November 10th, 2007 5:01pm

I fully agree with you.I believe that radicals and revolutionaries do very serious damage to society.Great social change and happiness are brought about by those people who do their work quietly and honestly within the space provided to them by society.The discontented lot is always kicking up one row or the other,disturbing society and making normal activity difficult.

CS Ferguson

November 19th, 2007 1:01pm

"Why can't all schools belike Eton? Because state education was destroyed by socialism. Why can't the NHS be the most performant in the world? Because the most performing health system was destroyed by the socialist NHS." All schools can't be like Eton because there isn't upwards of £20,000 per pupil available to the state sector, and because it isn't possible to take all pupils out of their family environment and immerse them entirely in an intensive scholastic culture. Moreover, conservatives would be screaming from the rooftops about profligate public spending and state undermining of family life if it were tried. If anyone believes that all schools were like Eton prior to 'socialism', they're living in a fantasy world, unless they propose to go so far back that Eton and its ilk were the only schools that existed and all but a miniscule elite were denied any form of formal education. The NHS isn't the best performing healthcare system in the world because Britain spends a smaller proportion of its GDP on healthcare than any other industrialised nation.

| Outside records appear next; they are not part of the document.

(* ===== verification/Select.v ===== *)
(** * Selection (operators/select, operators/fused/select_build_hash, DBTable::ForEachBatch)

    A selection evaluates a tree of predicates on every block of a table and
    gives the table's lazy table one bitmap per block.  [SelectBuildHash] also
    enters the selected rows into the hash table of a later join.  The blocks are
    processed by tasks of a batch of blocks each; the order in which the tasks
    reach their blocks is an argument.  [None] is undefined behaviour: an access
    outside an array, a division by zero, a column or scalar read at a type that
    is not its own. *)

From Stdlib Require Import ZArith Lia SpecFloat.
From stdpp Require Import base numbers list gmap option strings.
Import stdpp.list_basics.list stdpp.list_relations.list stdpp.list_monad.list.
From S2P Require Import Prelude BitUtils Bloom Columns HashJoin Metadata.
Import Bits Columns Lazy Join ColumnsProof JoinSpec MetadataAttachedBlock MetadataProof.

Local Open Scope Z_scope.

(** The order of strings: Arrow compares them as byte sequences. *)
Definition string_comparator (c : CompareOperator) (a b : string) : bool :=
  match c, String.compare a b with
  | EQUAL, Eq => true
  | NOT_EQUAL, (Lt | Gt) => true
  | GREATER, Gt => true
  | GREATER_EQUAL, (Gt | Eq) => true
  | LESS, Lt => true
  | LESS_EQUAL, (Lt | Eq) => true
  | _, _ => false
  end.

Again, that anyone believes that healthcare provision was superior before the establishment of the NHS, where no form of healthcare beyond the most basic variety was available to large sections of the populace. An 'excellent' health or education system may make take many potential forms, but a situation where an excellent service is available to a tiny propotion of the population and where the rest can hang, is not one of them.

Susanne

December 8th, 2007 1:26am

Tre has never, inmy opinion, been much difference between the Marxist and old school Tory ideologies. This is perhaps why you found you had similar views to Claire Fox.

David Silverman

May 12th, 2008 4:13am

You've neglected to mention most of the basic tenants of Marxism, if you had, you could have hardly sustained an argument that there is no difference between you and a marxist. Just because you can pick out a debate about education or the environment and find common ground, doesn't mean there is no difference between left and right anymore (or that Marxism is irrelevant).